Stored data:
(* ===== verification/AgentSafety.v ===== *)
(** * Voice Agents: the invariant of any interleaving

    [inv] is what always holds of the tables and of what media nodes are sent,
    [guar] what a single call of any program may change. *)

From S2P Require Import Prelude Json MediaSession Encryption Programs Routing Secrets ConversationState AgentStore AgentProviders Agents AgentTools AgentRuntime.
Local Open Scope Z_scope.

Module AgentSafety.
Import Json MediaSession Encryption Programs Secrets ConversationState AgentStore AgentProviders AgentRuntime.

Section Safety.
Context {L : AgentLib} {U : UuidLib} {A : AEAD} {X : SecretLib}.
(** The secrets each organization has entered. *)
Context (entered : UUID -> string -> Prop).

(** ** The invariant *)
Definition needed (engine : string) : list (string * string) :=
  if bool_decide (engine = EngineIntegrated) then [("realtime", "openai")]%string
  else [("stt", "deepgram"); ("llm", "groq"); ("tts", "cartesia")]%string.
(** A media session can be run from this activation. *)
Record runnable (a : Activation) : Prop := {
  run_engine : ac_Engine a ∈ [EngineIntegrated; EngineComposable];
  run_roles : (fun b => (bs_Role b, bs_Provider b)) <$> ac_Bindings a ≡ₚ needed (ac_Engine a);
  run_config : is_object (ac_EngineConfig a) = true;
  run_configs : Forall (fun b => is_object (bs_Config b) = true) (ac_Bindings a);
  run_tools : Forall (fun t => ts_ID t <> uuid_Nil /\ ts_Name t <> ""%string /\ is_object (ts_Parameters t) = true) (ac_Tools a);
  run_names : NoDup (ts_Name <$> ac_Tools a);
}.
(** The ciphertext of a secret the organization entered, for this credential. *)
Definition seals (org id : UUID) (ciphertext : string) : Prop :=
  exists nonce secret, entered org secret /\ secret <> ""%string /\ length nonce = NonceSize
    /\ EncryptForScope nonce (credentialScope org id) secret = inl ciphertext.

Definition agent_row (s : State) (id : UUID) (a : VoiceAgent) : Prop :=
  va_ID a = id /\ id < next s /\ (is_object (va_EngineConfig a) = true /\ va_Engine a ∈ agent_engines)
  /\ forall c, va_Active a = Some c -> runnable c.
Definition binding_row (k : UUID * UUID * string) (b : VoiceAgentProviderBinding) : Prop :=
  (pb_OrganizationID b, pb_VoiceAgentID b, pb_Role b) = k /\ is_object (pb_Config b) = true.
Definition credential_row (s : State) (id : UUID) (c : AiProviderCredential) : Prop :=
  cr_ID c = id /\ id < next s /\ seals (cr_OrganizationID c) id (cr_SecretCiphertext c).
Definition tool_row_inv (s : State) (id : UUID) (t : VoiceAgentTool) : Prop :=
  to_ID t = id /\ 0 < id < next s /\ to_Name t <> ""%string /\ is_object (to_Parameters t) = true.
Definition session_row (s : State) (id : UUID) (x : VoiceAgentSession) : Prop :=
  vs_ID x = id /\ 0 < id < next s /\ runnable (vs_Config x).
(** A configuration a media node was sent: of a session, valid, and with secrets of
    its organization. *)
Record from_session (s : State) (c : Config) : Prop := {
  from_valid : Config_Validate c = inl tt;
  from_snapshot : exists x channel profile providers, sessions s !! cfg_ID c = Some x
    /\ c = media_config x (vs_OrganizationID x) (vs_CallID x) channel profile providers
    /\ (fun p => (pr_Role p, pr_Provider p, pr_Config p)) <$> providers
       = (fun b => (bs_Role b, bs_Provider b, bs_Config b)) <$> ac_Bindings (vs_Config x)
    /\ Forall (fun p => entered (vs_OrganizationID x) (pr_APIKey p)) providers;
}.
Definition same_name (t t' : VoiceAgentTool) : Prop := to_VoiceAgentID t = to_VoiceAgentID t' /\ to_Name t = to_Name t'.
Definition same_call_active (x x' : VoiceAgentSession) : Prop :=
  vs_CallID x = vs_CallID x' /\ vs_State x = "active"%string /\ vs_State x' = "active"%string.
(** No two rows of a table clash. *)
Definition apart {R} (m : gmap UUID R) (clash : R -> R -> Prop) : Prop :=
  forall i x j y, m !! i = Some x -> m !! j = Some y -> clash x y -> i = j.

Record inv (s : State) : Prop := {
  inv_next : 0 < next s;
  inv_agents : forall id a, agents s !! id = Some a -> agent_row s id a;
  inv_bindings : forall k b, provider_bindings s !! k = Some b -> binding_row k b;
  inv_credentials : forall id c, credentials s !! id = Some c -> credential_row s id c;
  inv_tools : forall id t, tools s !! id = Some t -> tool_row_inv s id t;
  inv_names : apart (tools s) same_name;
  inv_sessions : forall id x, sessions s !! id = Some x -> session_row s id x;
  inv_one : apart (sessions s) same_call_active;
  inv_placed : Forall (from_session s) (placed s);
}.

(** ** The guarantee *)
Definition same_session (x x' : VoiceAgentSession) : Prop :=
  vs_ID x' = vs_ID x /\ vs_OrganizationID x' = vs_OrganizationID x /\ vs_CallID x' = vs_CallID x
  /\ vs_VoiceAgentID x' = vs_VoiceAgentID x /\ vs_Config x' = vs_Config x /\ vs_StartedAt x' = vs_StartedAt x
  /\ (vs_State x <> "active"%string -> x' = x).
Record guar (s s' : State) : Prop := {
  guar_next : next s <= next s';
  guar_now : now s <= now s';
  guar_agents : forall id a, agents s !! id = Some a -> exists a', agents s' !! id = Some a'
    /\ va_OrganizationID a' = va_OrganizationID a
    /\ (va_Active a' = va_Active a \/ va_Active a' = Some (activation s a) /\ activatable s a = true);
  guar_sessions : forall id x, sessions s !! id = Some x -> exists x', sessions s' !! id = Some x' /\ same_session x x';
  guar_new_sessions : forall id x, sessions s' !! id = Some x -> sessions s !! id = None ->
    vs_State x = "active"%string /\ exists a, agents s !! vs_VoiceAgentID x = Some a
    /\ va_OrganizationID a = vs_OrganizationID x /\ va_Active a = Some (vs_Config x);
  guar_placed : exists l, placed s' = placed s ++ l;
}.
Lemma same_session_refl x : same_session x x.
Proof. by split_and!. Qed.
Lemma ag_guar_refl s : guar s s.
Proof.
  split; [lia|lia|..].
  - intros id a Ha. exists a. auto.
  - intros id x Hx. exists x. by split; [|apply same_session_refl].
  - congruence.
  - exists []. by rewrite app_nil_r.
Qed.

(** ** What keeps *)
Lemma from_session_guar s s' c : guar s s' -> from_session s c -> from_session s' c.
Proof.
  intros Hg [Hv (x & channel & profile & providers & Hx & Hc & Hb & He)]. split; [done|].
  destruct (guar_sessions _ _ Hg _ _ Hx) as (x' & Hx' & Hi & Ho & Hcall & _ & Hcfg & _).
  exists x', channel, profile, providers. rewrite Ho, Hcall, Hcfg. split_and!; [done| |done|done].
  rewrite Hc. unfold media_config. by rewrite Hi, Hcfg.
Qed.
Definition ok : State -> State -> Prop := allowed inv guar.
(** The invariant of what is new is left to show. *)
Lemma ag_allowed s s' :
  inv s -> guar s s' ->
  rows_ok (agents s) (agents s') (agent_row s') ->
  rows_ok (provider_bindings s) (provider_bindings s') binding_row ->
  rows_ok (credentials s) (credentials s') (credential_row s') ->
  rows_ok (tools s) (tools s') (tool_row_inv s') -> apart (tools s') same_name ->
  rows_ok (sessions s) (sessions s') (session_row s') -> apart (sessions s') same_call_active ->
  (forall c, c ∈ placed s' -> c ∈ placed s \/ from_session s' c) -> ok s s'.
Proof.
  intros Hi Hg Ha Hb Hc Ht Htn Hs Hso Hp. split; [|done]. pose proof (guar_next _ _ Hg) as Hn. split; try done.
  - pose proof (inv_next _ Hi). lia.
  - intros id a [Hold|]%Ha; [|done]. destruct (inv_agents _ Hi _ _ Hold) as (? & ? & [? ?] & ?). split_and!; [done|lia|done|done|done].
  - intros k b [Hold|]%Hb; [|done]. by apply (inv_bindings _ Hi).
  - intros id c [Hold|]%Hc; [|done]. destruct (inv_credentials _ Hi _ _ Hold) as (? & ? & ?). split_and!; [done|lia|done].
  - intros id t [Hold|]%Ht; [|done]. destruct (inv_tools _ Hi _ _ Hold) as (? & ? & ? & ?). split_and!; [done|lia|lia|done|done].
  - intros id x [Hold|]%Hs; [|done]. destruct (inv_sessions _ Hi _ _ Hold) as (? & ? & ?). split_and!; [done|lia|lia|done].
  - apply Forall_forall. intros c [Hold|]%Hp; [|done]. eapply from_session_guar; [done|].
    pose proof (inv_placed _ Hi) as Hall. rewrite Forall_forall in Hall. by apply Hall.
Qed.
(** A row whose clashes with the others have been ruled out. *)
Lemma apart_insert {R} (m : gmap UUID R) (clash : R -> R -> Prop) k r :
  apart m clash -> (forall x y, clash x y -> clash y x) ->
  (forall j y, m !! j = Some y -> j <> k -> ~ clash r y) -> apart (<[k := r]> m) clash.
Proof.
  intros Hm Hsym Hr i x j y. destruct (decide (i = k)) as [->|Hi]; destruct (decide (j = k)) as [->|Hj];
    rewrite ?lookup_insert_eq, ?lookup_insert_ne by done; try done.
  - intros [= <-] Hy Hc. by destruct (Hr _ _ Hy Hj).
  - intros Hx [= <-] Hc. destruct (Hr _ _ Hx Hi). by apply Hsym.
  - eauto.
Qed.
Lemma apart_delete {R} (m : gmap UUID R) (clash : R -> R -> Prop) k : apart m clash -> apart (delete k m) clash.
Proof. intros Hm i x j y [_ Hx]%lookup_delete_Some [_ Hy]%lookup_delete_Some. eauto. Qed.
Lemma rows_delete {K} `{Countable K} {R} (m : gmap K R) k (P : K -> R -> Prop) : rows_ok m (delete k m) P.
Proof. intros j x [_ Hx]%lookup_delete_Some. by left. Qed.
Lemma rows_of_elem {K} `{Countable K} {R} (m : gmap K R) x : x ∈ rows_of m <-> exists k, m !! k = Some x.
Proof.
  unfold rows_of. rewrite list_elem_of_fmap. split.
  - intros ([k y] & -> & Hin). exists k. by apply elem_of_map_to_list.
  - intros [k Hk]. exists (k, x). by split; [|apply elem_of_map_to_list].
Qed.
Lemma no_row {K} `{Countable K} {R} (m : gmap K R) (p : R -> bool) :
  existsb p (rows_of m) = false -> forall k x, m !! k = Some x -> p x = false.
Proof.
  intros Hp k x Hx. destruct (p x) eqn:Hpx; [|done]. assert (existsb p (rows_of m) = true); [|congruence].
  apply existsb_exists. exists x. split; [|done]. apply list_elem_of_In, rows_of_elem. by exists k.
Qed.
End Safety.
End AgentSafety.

--

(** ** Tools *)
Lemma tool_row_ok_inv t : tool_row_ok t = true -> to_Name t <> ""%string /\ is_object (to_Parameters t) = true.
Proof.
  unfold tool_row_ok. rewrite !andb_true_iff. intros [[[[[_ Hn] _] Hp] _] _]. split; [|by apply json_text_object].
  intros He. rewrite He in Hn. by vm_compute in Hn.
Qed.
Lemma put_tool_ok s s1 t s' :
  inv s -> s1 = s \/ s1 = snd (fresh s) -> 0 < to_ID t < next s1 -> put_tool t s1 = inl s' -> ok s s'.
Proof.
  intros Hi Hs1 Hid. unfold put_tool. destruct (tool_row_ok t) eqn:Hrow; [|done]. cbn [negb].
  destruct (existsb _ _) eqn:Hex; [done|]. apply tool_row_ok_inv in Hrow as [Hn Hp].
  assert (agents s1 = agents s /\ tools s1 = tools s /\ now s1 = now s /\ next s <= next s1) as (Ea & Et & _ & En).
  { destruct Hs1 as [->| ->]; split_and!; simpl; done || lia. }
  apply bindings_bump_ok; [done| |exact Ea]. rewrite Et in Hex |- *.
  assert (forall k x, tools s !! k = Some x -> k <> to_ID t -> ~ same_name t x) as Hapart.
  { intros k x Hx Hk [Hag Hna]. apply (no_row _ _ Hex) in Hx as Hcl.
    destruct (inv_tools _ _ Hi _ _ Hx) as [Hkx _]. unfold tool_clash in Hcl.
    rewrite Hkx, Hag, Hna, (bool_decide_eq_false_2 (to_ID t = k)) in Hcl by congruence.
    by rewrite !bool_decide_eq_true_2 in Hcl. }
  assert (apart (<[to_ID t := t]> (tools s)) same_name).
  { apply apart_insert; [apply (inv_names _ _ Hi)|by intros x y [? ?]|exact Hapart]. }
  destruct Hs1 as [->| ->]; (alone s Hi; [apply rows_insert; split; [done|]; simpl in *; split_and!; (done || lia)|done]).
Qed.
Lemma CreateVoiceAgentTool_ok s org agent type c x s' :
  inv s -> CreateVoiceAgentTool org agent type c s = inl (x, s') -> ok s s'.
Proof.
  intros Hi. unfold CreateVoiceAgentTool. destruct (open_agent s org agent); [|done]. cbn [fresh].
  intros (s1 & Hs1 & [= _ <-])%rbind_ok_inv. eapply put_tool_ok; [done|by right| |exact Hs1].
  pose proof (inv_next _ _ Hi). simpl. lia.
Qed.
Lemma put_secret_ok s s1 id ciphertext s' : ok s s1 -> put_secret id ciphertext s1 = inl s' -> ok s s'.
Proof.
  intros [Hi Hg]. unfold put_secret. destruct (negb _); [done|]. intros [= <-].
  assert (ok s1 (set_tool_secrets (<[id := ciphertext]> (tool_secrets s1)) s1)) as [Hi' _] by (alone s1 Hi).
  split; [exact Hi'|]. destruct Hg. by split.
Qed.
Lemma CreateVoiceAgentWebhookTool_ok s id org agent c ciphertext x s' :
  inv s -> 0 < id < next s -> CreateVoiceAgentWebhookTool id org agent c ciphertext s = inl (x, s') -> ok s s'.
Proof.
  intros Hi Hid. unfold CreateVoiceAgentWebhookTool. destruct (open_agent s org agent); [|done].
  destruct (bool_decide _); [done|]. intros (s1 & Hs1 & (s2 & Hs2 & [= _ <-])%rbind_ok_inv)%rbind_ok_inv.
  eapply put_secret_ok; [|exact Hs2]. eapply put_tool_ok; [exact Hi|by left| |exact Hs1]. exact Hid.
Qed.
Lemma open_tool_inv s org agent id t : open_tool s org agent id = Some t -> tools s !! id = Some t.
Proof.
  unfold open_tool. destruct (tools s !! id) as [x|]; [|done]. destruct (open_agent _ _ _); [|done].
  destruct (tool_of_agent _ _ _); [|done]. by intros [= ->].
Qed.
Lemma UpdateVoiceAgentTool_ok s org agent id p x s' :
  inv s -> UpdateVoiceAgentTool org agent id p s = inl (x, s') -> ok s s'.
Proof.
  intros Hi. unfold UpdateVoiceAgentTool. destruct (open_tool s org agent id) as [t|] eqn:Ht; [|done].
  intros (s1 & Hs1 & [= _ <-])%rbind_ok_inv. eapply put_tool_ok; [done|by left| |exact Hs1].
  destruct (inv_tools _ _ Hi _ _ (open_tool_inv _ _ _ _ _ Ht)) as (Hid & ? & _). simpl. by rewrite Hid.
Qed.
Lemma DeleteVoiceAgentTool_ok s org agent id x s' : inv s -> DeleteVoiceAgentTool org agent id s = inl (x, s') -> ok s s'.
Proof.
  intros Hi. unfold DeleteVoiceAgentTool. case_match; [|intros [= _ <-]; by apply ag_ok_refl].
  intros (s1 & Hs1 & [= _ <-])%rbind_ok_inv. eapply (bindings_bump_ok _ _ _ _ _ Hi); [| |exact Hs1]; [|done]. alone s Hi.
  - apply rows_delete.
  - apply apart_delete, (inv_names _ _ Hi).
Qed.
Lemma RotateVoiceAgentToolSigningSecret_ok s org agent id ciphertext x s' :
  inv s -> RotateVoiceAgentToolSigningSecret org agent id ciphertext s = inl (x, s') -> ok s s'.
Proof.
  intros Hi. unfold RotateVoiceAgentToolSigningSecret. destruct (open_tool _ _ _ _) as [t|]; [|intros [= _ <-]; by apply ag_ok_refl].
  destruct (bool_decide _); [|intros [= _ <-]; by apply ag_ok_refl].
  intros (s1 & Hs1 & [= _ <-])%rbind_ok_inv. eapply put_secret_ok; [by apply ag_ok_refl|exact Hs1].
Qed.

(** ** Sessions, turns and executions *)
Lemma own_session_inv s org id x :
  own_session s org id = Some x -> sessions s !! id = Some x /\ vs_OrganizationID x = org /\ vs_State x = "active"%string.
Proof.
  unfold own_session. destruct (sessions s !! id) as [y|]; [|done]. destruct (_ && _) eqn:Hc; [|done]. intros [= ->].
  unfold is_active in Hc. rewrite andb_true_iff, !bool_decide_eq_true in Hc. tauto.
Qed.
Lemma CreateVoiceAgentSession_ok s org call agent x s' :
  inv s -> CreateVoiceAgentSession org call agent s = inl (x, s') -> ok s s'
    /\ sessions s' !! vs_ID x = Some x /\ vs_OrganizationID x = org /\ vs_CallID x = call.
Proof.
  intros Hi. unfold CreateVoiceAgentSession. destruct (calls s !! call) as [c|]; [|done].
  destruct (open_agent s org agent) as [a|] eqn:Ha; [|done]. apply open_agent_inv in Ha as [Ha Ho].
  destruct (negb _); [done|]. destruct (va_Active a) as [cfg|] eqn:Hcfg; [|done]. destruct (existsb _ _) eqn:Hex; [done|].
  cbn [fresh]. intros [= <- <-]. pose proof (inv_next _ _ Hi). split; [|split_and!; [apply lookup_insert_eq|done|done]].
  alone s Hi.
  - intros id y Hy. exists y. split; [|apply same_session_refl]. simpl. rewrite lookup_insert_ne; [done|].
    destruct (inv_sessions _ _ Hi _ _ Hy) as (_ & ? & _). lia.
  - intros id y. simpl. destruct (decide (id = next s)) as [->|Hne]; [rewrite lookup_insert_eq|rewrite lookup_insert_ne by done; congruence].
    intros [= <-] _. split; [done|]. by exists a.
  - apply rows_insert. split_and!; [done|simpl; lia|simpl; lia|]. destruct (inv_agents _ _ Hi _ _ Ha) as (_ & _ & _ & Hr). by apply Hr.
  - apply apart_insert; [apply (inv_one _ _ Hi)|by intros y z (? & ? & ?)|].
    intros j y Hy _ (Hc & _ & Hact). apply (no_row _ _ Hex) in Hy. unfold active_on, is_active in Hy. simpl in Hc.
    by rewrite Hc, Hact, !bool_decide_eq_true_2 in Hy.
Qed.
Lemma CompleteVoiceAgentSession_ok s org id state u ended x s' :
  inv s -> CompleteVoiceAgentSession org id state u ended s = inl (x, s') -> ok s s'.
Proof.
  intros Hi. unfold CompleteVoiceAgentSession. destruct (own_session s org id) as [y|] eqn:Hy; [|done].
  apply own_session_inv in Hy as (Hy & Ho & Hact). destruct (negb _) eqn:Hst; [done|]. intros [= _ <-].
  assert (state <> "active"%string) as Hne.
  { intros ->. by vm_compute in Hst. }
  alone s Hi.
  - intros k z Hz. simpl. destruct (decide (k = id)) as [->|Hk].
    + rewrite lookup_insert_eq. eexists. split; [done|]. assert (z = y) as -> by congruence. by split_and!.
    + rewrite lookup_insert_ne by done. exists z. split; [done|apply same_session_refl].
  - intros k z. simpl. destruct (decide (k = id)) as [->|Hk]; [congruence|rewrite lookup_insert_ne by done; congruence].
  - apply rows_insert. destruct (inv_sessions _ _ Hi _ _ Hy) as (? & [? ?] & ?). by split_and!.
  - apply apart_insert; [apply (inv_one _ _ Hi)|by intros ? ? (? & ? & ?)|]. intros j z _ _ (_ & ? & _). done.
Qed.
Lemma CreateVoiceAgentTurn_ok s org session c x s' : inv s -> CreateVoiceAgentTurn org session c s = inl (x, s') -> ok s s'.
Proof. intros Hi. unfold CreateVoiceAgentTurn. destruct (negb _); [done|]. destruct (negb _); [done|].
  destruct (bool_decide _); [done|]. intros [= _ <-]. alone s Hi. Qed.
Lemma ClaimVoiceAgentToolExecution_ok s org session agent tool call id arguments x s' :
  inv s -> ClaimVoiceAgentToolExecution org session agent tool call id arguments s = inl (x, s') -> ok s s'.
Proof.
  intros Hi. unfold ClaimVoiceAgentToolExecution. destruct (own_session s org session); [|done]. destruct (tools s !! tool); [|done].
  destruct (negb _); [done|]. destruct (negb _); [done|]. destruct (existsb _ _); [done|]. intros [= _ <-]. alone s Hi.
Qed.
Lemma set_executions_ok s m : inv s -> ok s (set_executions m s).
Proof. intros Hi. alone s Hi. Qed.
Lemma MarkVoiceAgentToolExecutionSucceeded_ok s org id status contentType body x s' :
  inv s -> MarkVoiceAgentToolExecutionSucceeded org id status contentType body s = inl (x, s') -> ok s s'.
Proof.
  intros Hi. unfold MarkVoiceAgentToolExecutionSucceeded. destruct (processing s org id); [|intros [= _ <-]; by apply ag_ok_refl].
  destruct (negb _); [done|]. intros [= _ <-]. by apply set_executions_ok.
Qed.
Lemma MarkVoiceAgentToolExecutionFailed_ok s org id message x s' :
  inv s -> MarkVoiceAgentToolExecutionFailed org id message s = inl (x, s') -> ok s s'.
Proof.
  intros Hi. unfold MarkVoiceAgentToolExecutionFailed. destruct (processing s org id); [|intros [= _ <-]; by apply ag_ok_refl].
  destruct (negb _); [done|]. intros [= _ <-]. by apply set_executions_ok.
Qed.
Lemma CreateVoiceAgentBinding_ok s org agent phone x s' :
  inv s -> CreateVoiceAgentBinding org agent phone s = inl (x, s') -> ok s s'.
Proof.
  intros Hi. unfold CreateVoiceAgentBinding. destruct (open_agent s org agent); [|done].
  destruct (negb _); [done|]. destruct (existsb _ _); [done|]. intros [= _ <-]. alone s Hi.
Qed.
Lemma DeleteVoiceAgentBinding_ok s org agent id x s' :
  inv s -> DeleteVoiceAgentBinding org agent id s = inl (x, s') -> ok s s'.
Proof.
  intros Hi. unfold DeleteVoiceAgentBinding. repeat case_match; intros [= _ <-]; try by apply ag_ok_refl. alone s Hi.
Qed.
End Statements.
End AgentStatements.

Problem statement: Among the entries above, the lines between the ones containing "(* ===== verification/AgentSafety.v ===== *)" and "-> runnable c.", inclusive, are to be transcribed exactly. No other line is to be given.

Answer space:
(* ===== verification/AgentSafety.v ===== *)
(** * Voice Agents: the invariant of any interleaving

    [inv] is what always holds of the tables and of what media nodes are sent,
    [guar] what a single call of any program may change. *)

From S2P Require Import Prelude Json MediaSession Encryption Programs Routing Secrets ConversationState AgentStore AgentProviders Agents AgentTools AgentRuntime.
Local Open Scope Z_scope.

Module AgentSafety.
Import Json MediaSession Encryption Programs Secrets ConversationState AgentStore AgentProviders AgentRuntime.

Section Safety.
Context {L : AgentLib} {U : UuidLib} {A : AEAD} {X : SecretLib}.
(** The secrets each organization has entered. *)
Context (entered : UUID -> string -> Prop).

(** ** The invariant *)
Definition needed (engine : string) : list (string * string) :=
  if bool_decide (engine = EngineIntegrated) then [("realtime", "openai")]%string
  else [("stt", "deepgram"); ("llm", "groq"); ("tts", "cartesia")]%string.
(** A media session can be run from this activation. *)
Record runnable (a : Activation) : Prop := {
  run_engine : ac_Engine a ∈ [EngineIntegrated; EngineComposable];
  run_roles : (fun b => (bs_Role b, bs_Provider b)) <$> ac_Bindings a ≡ₚ needed (ac_Engine a);
  run_config : is_object (ac_EngineConfig a) = true;
  run_configs : Forall (fun b => is_object (bs_Config b) = true) (ac_Bindings a);
  run_tools : Forall (fun t => ts_ID t <> uuid_Nil /\ ts_Name t <> ""%string /\ is_object (ts_Parameters t) = true) (ac_Tools a);
  run_names : NoDup (ts_Name <$> ac_Tools a);
}.
(** The ciphertext of a secret the organization entered, for this credential. *)
Definition seals (org id : UUID) (ciphertext : string) : Prop :=
  exists nonce secret, entered org secret /\ secret <> ""%string /\ length nonce = NonceSize
    /\ EncryptForScope nonce (credentialScope org id) secret = inl ciphertext.

Definition agent_row (s : State) (id : UUID) (a : VoiceAgent) : Prop :=
  va_ID a = id /\ id < next s /\ (is_object (va_EngineConfig a) = true /\ va_Engine a ∈ agent_engines)
  /\ forall c, va_Active a = Some c -> runnable c.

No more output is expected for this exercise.